▸ **WORK INSTRUCTIONS**
Once the line holding "(** ** alloy's logs and filters *)" is found in the listing below, write it out and each later line exactly, up to and including the one holding "SignedTypes Outbound ChainMonitor.".

▸ **MATERIAL SHOWN**
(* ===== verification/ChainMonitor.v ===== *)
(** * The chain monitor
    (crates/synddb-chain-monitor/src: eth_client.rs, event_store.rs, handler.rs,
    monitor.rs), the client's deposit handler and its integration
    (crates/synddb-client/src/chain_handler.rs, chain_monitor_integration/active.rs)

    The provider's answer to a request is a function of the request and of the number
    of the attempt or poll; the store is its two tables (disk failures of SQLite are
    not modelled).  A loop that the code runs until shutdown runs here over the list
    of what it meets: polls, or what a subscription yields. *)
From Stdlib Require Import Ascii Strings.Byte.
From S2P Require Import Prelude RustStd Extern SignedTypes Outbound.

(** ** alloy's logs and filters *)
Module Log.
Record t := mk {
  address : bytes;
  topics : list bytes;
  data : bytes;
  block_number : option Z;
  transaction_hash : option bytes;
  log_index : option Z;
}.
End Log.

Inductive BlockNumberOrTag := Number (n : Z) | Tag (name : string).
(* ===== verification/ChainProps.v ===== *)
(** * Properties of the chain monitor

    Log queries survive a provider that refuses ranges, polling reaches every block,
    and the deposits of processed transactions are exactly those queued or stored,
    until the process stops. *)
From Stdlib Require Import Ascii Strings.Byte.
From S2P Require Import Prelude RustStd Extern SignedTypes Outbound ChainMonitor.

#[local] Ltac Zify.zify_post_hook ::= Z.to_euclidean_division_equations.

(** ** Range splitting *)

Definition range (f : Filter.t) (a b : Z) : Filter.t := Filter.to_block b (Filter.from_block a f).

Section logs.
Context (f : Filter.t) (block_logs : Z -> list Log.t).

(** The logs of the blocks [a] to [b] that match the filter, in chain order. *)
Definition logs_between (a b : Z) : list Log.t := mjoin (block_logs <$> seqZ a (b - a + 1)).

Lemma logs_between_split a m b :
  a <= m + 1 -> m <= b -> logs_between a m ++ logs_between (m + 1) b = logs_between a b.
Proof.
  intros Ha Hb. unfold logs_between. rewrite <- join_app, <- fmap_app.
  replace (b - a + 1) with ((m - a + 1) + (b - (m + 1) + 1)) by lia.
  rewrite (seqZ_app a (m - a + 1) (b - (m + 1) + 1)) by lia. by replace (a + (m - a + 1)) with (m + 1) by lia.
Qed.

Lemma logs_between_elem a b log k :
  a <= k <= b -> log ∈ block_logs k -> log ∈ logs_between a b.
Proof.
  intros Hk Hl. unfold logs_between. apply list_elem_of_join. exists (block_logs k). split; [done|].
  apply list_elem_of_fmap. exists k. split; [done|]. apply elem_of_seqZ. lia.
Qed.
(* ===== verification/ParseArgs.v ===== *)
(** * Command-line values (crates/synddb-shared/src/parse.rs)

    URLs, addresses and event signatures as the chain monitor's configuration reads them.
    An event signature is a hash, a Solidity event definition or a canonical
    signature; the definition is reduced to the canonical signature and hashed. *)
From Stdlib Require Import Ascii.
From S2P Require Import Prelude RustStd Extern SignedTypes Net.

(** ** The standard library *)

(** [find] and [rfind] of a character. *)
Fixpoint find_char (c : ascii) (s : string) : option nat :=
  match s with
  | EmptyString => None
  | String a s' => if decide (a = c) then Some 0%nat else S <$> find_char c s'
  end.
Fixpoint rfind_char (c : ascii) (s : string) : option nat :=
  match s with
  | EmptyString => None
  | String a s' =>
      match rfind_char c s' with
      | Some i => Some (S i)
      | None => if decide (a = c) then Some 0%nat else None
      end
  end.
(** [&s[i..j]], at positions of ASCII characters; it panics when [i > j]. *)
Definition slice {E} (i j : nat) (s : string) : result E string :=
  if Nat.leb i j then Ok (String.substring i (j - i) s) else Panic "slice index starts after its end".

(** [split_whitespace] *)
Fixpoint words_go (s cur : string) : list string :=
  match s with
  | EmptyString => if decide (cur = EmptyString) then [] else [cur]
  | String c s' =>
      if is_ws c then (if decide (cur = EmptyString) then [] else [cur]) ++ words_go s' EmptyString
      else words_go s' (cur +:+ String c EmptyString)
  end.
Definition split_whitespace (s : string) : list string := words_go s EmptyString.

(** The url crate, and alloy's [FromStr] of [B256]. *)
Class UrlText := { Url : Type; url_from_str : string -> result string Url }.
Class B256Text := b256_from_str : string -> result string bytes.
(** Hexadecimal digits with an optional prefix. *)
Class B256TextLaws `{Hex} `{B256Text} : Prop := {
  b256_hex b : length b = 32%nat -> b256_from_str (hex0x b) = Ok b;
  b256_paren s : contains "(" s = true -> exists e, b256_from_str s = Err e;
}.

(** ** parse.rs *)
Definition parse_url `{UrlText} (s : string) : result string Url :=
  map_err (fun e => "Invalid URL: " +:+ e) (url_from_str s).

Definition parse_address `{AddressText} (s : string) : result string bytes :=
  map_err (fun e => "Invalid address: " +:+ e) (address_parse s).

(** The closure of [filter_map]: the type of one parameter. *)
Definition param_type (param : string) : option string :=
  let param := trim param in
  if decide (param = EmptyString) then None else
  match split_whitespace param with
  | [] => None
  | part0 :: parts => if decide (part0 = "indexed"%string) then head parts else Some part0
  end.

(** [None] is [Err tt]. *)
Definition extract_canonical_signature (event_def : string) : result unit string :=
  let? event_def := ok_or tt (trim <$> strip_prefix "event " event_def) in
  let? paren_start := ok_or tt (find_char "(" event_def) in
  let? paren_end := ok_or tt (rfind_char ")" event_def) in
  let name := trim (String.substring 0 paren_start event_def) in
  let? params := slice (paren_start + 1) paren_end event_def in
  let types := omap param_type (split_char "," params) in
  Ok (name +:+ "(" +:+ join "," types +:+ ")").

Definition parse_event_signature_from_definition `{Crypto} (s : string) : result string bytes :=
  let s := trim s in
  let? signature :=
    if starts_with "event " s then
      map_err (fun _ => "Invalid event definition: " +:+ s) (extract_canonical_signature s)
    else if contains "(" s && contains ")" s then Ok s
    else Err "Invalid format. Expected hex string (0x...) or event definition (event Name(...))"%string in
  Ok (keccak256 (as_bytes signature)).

...

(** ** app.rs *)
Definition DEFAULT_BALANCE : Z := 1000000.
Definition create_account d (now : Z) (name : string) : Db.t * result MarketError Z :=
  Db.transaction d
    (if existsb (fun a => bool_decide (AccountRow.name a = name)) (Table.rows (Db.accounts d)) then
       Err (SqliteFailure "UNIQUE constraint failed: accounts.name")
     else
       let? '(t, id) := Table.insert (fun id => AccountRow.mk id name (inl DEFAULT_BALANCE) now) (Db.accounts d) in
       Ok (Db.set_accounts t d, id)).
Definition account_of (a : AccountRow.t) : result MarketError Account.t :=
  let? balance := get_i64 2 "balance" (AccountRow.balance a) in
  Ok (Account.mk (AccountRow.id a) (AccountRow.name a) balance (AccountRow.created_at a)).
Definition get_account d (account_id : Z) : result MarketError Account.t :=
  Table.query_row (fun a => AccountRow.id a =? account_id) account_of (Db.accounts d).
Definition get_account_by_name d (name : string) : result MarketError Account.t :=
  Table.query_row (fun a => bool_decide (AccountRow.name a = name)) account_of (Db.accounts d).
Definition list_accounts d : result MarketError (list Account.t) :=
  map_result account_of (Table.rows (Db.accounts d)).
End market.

▸ **ANSWER SPACE**
(** ** alloy's logs and filters *)
Module Log.
Record t := mk {
  address : bytes;
  topics : list bytes;
  data : bytes;
  block_number : option Z;
  transaction_hash : option bytes;
  log_index : option Z;
}.
End Log.

Inductive BlockNumberOrTag := Number (n : Z) | Tag (name : string).
(* ===== verification/ChainProps.v ===== *)
(** * Properties of the chain monitor

    Log queries survive a provider that refuses ranges, polling reaches every block,
    and the deposits of processed transactions are exactly those queued or stored,
    until the process stops. *)
From Stdlib Require Import Ascii Strings.Byte.
From S2P Require Import Prelude RustStd Extern SignedTypes Outbound ChainMonitor.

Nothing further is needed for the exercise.